La peiné. Manejé no sé cómo aquella cabellera de hielo. La retorcí, la anudé y la desanudé; la trencé como se trenza la crin de un caballo. Ella suspiraba, inclinaba la cabeza, parecía feliz.

De pronto me dijo «¡Gracias!», me arrancó el peine las manos y huyó por la puerta que había observado que estaba entreabierta.

Ya solo, sufrí durante unos segundos ese trastorno de desconcierto que se produce al despertar después de una pesadilla. Luego recuperé finalmente los sentidos; corrí a la ventana y rompí las contraventanas con un furioso golpe.

Entró un chorro de luz diurna. Corrí hacia la puerta por donde ella se había ido. La hallé cerrada e infranqueable.

Entonces me invadió una fiebre de huida, un pánico, el verdadero pánico de las batallas. Cogí bruscamente los tres paquetes de cartas del abierto secreter; atravesé corriendo el apartamento, salté los peldaños de la escalera de cuatro en cuatro, me hallé fuera no sé por dónde, y, al ver a mi caballo a diez pasos de mí, lo monté de un salto y partí al galope.

No me detuve más que en Ruán, delante de mi alojamiento. Tras arrojar la brida a mi ordenanza, me refugié en mi habitación, donde me encerré para reflexionar.

Entonces, durante una hora, me pregunté ansiosamente si no habría sido juguete de una alucinación. Ciertamente, había sufrido una de aquellas incomprensibles sacudidas nerviosas, uno de aquellos trastornos del cerebro que dan nacimiento a los milagros y a los que debe su poder lo sobrenatural.

E iba ya a creer en una visión, en un error de mis sentidos, cuando me acerqué a la ventana. Mis ojos, por azar, descendieron sobre mi pecho. ¡La chaqueta de mi uniforme estaba llena de largos cabellos femeninos que se habían enredado en los botones!

Los cogí uno por uno y los arrojé fuera por la ventana con un temblor de los dedos.

Luego llamé a mi ordenanza. Me sentía demasiado emocionado, demasiado trastornado para ir aquel mismo día a casa de mi amigo. Además, deseaba reflexionar a fondo lo que debía decirle.

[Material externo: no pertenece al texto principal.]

(** The public operations of the store that change it. *)
Inductive operation :=
| CreateSession (sessionId : jstring) (userId : option jstring)
    (additionalMetadata : option (list (jstring * jstring)))
| SaveSession (session : SS.Session)
| AddMessage (sessionId : jstring) (message : SS.BaseMessage)
| UpdateMetadata (sessionId : jstring) (partial : SS.PartialMetadata)
| ClearSessionMessages (sessionId : jstring)
| ClearSessionMessagesByPattern (pattern : jstring)
| ClearInactiveSessions (inactiveThresholdMs : Z)
| ClearSession (sessionId : jstring)
| ClearAll
| GetOrCreateClientConnection (ipAddress : jstring) (userAgent : option jstring)
| AssociateSessionWithClientConnection
    (sessionId ipAddress : jstring) (userAgent : option jstring).

Definition perform (clock : nat -> Z) (st : SS.Store) (op : operation) : SS.Store :=
  match op with
  | CreateSession sid u extra => (SS.createSession clock sid u extra st).2
  | SaveSession s => SS.saveSession clock s st
  | AddMessage sid m => SS.addMessage clock sid m st
  | UpdateMetadata sid p => SS.updateMetadata clock sid p st
  | ClearSessionMessages sid => SS.clearSessionMessages clock sid st
  | ClearSessionMessagesByPattern p => (SS.clearSessionMessagesByPattern clock p st).2
  | ClearInactiveSessions t => (SS.clearInactiveSessions clock t st).2
  | ClearSession sid => SS.clearSession sid st
  | ClearAll => SS.clearAll st
  | GetOrCreateClientConnection ip ua =>
      (SS.getOrCreateClientConnection clock ip ua st).2
  | AssociateSessionWithClientConnection sid ip ua =>
      SS.associateSessionWithClientConnection clock sid ip ua st
  end.

(** The stores a program can hold: those obtained from a new store by
    calling its operations. *)
Definition reachable (clock : nat -> Z) (W : Z) (st : SS.Store) : Prop :=
  exists ops, st = fold_left (perform clock) ops (SS.new W).

End Spec.

(** ** utils/requestUtils.ts: the client address *)

Module Request.

Definition comma : char := 44%N.

(** [s.split(sep)] for a separator of one code unit: the pieces between
    the separators, at least one. *)
Fixpoint split (sep : char) (s : jstring) : list jstring :=
  match s with
  | [] => [[]]
  | c :: r =>
      if (c =? sep)%N then [] :: split sep r
      else match split sep r with
           | piece :: pieces => (c :: piece) :: pieces
           | [] => [[c]]
           end
  end.

(** [request.headers.get]: the value of a header, or [null]. *)
Definition Headers : Type := jstring -> option jstring.

(** [getClientIP(request)].  [ips[0].trim()] is a [TypeError] on an empty
    array. *)
Definition getClientIP (headers : Headers) : outcome jstring :=
  let forwarded := headers (js "x-forwarded-for") in
  if truthy (default [] forwarded) then
    let ips := split comma (default [] forwarded) in
    match ips with
    | ip :: _ => Return (trim ip)
    | [] => Throw TypeError
    end
  else
    let realIP := headers (js "x-real-ip") in
    if truthy (default [] realIP) then Return (default [] realIP)
    else Return (js "unknown").

End Request.

(** ** services/chatHistoryService.ts *)

Module ChatHistoryService.

(** An instance of the class: its two fields. *)
Record t := mk {
  sessionId : jstring;
  maxMessages : Z;
}.

Record Summary := mkSummary {
  totalMessages : Z;
  pairs : Z;
}.

Section WithClock.
Variable clock : nat -> Z.

Definition addHumanMessage (this : t) (content : jstring) (st : SS.Store)
    : SS.Store :=
  SS.addMessage clock (sessionId this) (SS.mkMessage SS.HumanMessage content) st.

Definition addAIMessage (this : t) (content : jstring) (st : SS.Store)
    : SS.Store :=
  SS.addMessage clock (sessionId this) (SS.mkMessage SS.AIMessage content) st.

Definition getMessages (this : t) (st : SS.Store) : list SS.BaseMessage :=
  SS.getMessages (sessionId this) st.

Definition clear (this : t) (st : SS.Store) : SS.Store :=
  SS.clearSession (sessionId this) st.

Definition getSummary (this : t) (st : SS.Store) : Summary :=
  let messages := getMessages this st in
  mkSummary (Z.of_nat (length messages)) (Z.of_nat (length messages) / 2).

Definition isEmpty (this : t) (st : SS.Store) : bool :=
  (length (getMessages this st) =? 0)%nat.

End WithClock.

(** [chatHistoryStore.getHistory(sessionId, maxMessages = 4)] *)
Definition getHistory (sessionId : jstring) (maxMessages : option Z) : t :=
  mk sessionId (default 4 maxMessages).

End ChatHistoryService.

(** ** app/api/chat/route.ts and app/api/webhook/route.ts *)

Module Routes.

(** [generateSessionId(request, userId)]; [now] is the reading of
    [Date.now()]. *)
Definition generateSessionId (headers : Request.Headers)
    (userId : option jstring) (now : Z) : outcome jstring :=
  if truthy (default [] userId) then
    Return (js "user_" ++ default [] userId ++ js "_" ++ toString10 now)
  else
    clientIP ← Request.getClientIP headers;
    let userAgent := or_default (headers (js "user-agent")) (js "unknown") in
    let timestamp := toString10 now in
    let ipHash := RequestUtils.createSimpleHash clientIP in
    let uaHash := RequestUtils.createSimpleHash userAgent in
    Return (js "session_" ++ ipHash ++ js "_" ++ uaHash ++ js "_" ++ timestamp).

(** The session of a Wablas sender: [`wablass_${targetPhone}`]. *)
Definition webhookSessionId (targetPhone : jstring) : jstring :=
  js "wablass_" ++ targetPhone.

(** The pattern of the Wablas cleanup timer. *)
Definition wablasPattern : jstring := js "wablass_".

(** The threshold of the web chat cleanup timer. *)
Definition webInactiveThresholdMs : Z := 20000.

(** [`[${idx + 1}] ${source.jenis}, ${source.nomor}, ${source.tahun}`] *)
Definition sourceName (idx : nat) (source : RAG.Source) : jstring :=
  js "[" ++ toString10 (Z.of_nat idx + 1) ++ js "] "
  ++ RAG.src_jenis source ++ js ", "
  ++ toString10 (RAG.src_nomor source) ++ js ", "
  ++ toString10 (RAG.src_tahun source).

(** One entry of the reference list: plain text for Wablas, a markdown
    link for the web. *)
Definition referenceEntry (isWablas : bool) (idx : nat) (source : RAG.Source)
    : jstring :=
  let viewLink := or_default (RAG.src_view_link source) (js "#") in
  if isWablas
  then sourceName idx source ++ RAG.nl ++ viewLink ++ RAG.nl ++ RAG.nl
  else js "[" ++ sourceName idx source ++ js "](" ++ viewLink ++ js ")"
       ++ RAG.nl ++ RAG.nl.

(** The answer with its references, as [processRAGQueryNonStreaming]
    builds and stores it. *)
Definition responseWithSources (isWablas : bool) (fullResponse : jstring)
    (sources : list RAG.Source) : jstring :=
  if (0 <? length sources)%nat then
    let refHeader :=
      if RAG.isEnglish fullResponse
      then RAG.nl ++ RAG.nl ++ js "References:" ++ RAG.nl ++ RAG.nl
      else RAG.nl ++ RAG.nl ++ js "Referensi:" ++ RAG.nl ++ RAG.nl in
    fold_left (fun response entry => response ++ entry)
              (imap (referenceEntry isWablas) sources)
              (fullResponse ++ refHeader)
  else fullResponse.

(** [request.headers.get("user-agent") || undefined] of the chat route,
    [... || null] of the history route. *)
Definition userAgentOf (headers : Request.Headers) : option jstring :=
  SS.or_else (headers (js "user-agent")) None.

(** The sessions the history route lists for [?clientConnection]. *)
Definition connectionSessions (headers : Request.Headers) (st : SS.Store)
    : outcome (list SS.Session) :=
  let userAgent := userAgentOf headers in
  clientIP ← Request.getClientIP headers;
  Return (SS.getClientConnectionSessions clientIP userAgent st).

Section WithClock.
Variable clock : nat -> Z.

(** The clear route, on the body [{ sessionId = "default", userId }]. *)
Definition clearRoute (sessionId userId : option jstring) (st : SS.Store)
    : SS.Store :=
  let sessionId := default (js "default") sessionId in
  let st := SS.clearSession sessionId st in
  if truthy (default [] userId)
  then (SS.createSession clock sessionId userId None st).2
  else st.

End WithClock.

End Routes.

(** ** Vocabulary of the further properties *)

Module Laws.

(** The polynomial hash [c0 * 31^(n-1) + ... + c(n-1)], unreduced. *)
Definition poly31 (str : jstring) : Z :=
  fold_left (fun h c => h * 31 + Z.of_N c) str 0.

(** A digit or a lower-case letter, the alphabet of base 36. *)
Definition isBase36 (c : char) : bool :=
  ((48 <=? c) && (c <=? 57) || (97 <=? c) && (c <=? 122))%N.

Definition underscore : char := 95%N.

(** A text that neither starts nor ends with white space. *)
Definition trimmed (s : jstring) : Prop :=
  (forall c r, s = c :: r -> isWhiteSpace c = false)
  /\ (forall c r, s = r ++ [c] -> isWhiteSpace c = false).

(** The user index: every record is filed under its own, non-empty user
    identifier and lists at least one session, each once. *)
Definition user_index_wf (st : SS.Store) : Prop :=
  forall u d, SS.userSessions st !! u = Some d ->
    SS.ud_userId d = u
    /\ truthy u = true
    /\ NoDup (SS.ud_sessionIds d)
    /\ SS.ud_sessionIds d <> [].

(** Every stored session that has a user is listed under that user. *)
Definition users_indexed (st : SS.Store) : Prop :=
  forall k s u, JSMap.get k (SS.sessions st) = Some s ->
    SS.userId (SS.smeta s) = Some u -> truthy u = true ->
    exists d, SS.userSessions st !! u = Some d /\ k ∈ SS.ud_sessionIds d.

(** The connection index: every record is filed under its own
    fingerprint, which joins its two hashes with the one underscore that
    the address hash does not contain, and lists each session once. *)
Definition connection_index_wf (st : SS.Store) : Prop :=
  forall fp c, SS.clientConnections st !! fp = Some c ->
    SS.fingerprint c = fp
    /\ fp = SS.ipHash c ++ js "_" ++ SS.userAgentHash c
    /\ (underscore ∉ SS.ipHash c)
    /\ NoDup (SS.conn_sessionIds c).

(** No session holds more messages than the window allows. *)
Definition bounded (st : SS.Store) : Prop :=
  forall sid, Z.of_nat (length (SS.getMessages sid st)) <= SS.maxMessages st.

(** An operation that cannot file a longer history than [W] at once: every
    operation but a [saveSession] of a session with more than [W]
    messages. *)
Definition bounded_op (W : Z) (op : Spec.operation) : Prop :=
  match op with
  | Spec.SaveSession s => Z.of_nat (length (SS.messages s)) <= W
  | _ => True
  end.

(** A step that leaves every history as it is or empties it, and keeps
    the window size. *)
Definition shrinks (st st' : SS.Store) : Prop :=
  SS.maxMessages st' = SS.maxMessages st
  /\ forall k, SS.getMessages k st' = SS.getMessages k st
               \/ SS.getMessages k st' = [].

(** The session [createSession] builds at clock reading [t]. *)
Definition fresh (clock : nat -> Z) (t : nat) (sessionId : jstring)
    (userId : option jstring) (extra : option (list (jstring * jstring)))
    : SS.Session :=
  SS.mkSession sessionId []
    (SS.mkMetadata userId (clock t) (clock (S t)) None None SS.general
                   (default [] extra)).

Definition backtick : char := 96%N.

(** Whether what follows an opening bracket completes a document marker:
    at least one digit, then the closing bracket. *)
Definition closes_marker (p : jstring * jstring) : bool :=
  match p with
  | (_ :: _, c :: _) => (c =? 93)%N
  | _ => false
  end.

(** The property lookup of [get_prop] on the properties of an object. *)
Definition prop_of `{Numbers} (props : list (jstring * json)) (name : string)
    : option json :=
  snd <$> List.find (fun kv => bool_decide (fst kv = js name)) props.

(** The routing result read from what [JSON.parse] made of the reply:
    the fail-safe for text that is not JSON and for [null], the four
    properties of an object, and nothing at all for any other value. *)
Definition route_of `{Numbers} (parsed : option json) : ChatService.RouteResult :=
  match parsed with
  | None | Some JNull => ChatService.no_rag
  | Some (JObject props) =>
      ChatService.mkRoute (prop_of props "action") (prop_of props "expanded_query")
        (prop_of props "rag_optimized_query") (prop_of props "fixed_grammar")
  | Some _ => ChatService.mkRoute None None None None
  end.

(** The evaluation [evaluateChunks] falls back to when the model call or
    the reading of its reply fails: every number from 1 to the number of
    document markers in the rendered chunks. *)
Definition fail_open `{Numbers} (formattedChunks : jstring) : RAG.AgentEvaluation :=
  RAG.mkEvaluation
    (JString (js "Error in evaluation, returning all documents."))
    (List.map (fun i => Some (Z.of_nat i + 1))
              (seq 0 (RAG.count_doc_markers formattedChunks))).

Le hice llevar las cartas, de las que extendió un recibo al soldado. Se informó sobre mí. El soldado le dijo que no me encontraba bien, que había sufrido una ligera insolación, no sé qué. Pareció inquieto.

Fui a su casa a la mañana siguiente, poco después de amanecer, dispuesto a contarle la verdad. Había salido el día anterior por la noche y no había vuelto.

Volví aquel mismo día, y no había vuelto. Aguardé una semana. No reapareció. Entonces previne a la justicia. Se le hizo buscar por todas partes, sin descubrir la más mínima huella de su paso o de su destino.

Se efectuó una visita minuciosa a la casa de campo abandonada. No se descubrió nada sospechoso allí.

Ningún indicio reveló que hubiera alguna mujer oculta en aquel lugar.

La investigación no llegó a ningún resultado, y las pesquisas fueron abandonadas.

Y, tras cincuenta y seis años, no he conseguido averiguar nada. No sé nada más.